> [PROBLEM]: Your answer must consist of exactly the lines below, starting with the line with "ck_pox : gset PrincipalData;" and going on through the line with "Definition cover_fungible (principal", and nothing else.

========================================================================

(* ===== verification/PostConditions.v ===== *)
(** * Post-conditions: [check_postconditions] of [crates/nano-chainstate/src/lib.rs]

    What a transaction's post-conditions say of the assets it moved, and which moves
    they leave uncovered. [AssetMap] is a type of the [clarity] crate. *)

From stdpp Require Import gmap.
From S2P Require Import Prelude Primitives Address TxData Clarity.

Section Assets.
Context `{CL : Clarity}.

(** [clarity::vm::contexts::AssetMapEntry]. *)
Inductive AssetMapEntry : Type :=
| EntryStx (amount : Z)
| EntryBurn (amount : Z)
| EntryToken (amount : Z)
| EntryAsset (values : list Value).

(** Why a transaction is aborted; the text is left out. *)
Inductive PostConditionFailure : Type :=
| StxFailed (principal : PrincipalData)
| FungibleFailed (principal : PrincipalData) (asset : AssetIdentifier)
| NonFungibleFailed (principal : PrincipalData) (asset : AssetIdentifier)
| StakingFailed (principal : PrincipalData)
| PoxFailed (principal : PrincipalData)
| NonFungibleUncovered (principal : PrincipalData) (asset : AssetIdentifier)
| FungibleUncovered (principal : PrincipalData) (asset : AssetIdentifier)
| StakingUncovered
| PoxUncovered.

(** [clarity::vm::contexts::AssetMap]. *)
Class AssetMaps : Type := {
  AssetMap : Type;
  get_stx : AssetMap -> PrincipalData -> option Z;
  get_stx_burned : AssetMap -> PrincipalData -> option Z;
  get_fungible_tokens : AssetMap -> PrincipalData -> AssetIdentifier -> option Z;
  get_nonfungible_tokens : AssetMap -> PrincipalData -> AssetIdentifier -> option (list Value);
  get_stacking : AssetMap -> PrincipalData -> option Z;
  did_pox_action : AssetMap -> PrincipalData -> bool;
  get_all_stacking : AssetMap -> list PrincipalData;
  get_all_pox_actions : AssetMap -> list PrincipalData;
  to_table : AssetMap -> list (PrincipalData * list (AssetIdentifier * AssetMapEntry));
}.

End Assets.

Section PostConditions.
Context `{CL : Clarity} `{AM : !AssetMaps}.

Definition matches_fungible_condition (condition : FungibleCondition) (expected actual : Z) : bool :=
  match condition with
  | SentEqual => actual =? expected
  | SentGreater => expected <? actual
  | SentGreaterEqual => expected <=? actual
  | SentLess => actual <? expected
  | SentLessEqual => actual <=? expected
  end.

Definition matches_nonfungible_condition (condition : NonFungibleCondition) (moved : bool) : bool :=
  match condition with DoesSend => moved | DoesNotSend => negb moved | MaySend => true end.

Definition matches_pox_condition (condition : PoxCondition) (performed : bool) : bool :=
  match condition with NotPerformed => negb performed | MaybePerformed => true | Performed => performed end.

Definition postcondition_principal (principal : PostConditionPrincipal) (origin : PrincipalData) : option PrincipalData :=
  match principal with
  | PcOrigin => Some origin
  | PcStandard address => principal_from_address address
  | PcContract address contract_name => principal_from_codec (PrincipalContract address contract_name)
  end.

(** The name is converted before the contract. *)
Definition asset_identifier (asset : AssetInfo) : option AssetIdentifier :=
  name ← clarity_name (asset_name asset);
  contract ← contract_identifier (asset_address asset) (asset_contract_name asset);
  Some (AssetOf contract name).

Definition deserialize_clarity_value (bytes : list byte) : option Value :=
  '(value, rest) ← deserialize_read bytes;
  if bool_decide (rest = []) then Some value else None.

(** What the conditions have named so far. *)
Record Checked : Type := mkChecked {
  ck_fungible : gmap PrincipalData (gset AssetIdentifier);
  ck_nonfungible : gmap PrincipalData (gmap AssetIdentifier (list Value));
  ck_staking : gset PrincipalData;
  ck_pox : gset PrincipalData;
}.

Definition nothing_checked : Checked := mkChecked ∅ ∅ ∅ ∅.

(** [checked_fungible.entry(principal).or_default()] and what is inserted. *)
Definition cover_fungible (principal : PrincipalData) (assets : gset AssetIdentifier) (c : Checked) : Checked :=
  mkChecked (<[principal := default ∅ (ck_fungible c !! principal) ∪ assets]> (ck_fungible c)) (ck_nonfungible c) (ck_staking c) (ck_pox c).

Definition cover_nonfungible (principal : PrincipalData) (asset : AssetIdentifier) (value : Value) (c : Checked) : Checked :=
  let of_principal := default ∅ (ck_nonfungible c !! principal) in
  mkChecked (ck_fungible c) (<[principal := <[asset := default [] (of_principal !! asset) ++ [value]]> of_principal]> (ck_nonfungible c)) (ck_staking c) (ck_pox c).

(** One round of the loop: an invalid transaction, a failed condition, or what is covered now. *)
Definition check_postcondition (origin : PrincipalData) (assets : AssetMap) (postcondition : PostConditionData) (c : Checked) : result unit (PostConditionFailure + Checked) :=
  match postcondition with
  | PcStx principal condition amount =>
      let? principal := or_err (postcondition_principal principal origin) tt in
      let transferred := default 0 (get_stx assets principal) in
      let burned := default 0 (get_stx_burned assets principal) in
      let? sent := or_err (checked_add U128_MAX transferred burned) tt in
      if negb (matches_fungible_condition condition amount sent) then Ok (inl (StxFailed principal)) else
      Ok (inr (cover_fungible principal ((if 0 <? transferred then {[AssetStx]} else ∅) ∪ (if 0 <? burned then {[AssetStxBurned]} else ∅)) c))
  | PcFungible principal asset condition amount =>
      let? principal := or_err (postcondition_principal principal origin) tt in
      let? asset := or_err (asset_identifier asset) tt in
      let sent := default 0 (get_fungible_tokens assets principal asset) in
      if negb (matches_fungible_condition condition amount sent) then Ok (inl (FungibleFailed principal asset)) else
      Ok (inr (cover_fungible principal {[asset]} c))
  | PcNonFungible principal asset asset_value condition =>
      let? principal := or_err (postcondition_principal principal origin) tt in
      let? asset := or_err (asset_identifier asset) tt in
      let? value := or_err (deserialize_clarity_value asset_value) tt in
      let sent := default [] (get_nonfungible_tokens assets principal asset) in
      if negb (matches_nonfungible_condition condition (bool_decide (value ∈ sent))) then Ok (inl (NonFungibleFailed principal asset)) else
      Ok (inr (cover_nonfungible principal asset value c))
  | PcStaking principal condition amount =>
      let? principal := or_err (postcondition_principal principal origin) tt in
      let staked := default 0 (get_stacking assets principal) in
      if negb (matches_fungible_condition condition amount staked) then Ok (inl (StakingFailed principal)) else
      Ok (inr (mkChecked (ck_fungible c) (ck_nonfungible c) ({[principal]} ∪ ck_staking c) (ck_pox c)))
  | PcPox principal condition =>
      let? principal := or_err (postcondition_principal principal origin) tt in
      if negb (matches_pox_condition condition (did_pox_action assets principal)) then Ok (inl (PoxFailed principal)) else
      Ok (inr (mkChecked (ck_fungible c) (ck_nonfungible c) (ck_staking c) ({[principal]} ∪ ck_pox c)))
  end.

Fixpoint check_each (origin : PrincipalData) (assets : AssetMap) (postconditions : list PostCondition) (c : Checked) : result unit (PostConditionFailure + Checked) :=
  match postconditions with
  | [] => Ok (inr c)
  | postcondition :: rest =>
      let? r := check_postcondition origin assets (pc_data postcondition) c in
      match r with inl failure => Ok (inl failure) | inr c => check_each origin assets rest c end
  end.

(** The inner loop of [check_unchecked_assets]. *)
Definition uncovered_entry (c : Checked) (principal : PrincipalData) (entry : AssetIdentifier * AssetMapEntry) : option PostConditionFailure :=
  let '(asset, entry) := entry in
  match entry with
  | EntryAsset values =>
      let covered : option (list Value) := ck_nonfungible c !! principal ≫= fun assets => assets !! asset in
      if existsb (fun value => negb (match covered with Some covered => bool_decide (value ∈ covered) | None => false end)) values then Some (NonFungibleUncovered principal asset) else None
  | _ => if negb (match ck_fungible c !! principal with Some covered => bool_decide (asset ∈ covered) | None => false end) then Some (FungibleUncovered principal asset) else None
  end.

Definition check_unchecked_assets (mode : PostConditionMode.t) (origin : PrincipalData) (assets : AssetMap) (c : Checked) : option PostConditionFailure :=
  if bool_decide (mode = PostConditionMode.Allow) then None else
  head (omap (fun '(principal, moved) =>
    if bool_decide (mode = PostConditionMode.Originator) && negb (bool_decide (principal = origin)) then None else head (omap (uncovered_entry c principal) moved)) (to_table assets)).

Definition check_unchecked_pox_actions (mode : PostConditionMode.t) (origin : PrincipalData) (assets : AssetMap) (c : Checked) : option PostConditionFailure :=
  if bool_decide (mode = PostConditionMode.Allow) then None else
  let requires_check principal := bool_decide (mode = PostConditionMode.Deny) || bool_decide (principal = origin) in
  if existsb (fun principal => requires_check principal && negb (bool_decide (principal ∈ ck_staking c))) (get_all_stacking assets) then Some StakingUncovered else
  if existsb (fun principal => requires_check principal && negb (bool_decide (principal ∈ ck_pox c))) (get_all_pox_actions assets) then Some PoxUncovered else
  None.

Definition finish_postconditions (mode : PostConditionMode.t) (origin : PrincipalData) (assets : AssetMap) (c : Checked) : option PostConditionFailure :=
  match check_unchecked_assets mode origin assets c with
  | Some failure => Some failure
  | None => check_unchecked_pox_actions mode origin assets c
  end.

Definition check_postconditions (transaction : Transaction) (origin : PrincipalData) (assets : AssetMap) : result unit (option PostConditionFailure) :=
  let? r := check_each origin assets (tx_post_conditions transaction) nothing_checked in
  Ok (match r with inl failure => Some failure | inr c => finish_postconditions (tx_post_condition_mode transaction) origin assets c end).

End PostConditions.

========================================================================

> [RESULT FOR THIS EXERCISE]:
  ck_pox : gset PrincipalData;
}.

Definition nothing_checked : Checked := mkChecked ∅ ∅ ∅ ∅.

(** [checked_fungible.entry(principal).or_default()] and what is inserted. *)
Definition cover_fungible (principal : PrincipalData) (assets : gset AssetIdentifier) (c : Checked) : Checked :=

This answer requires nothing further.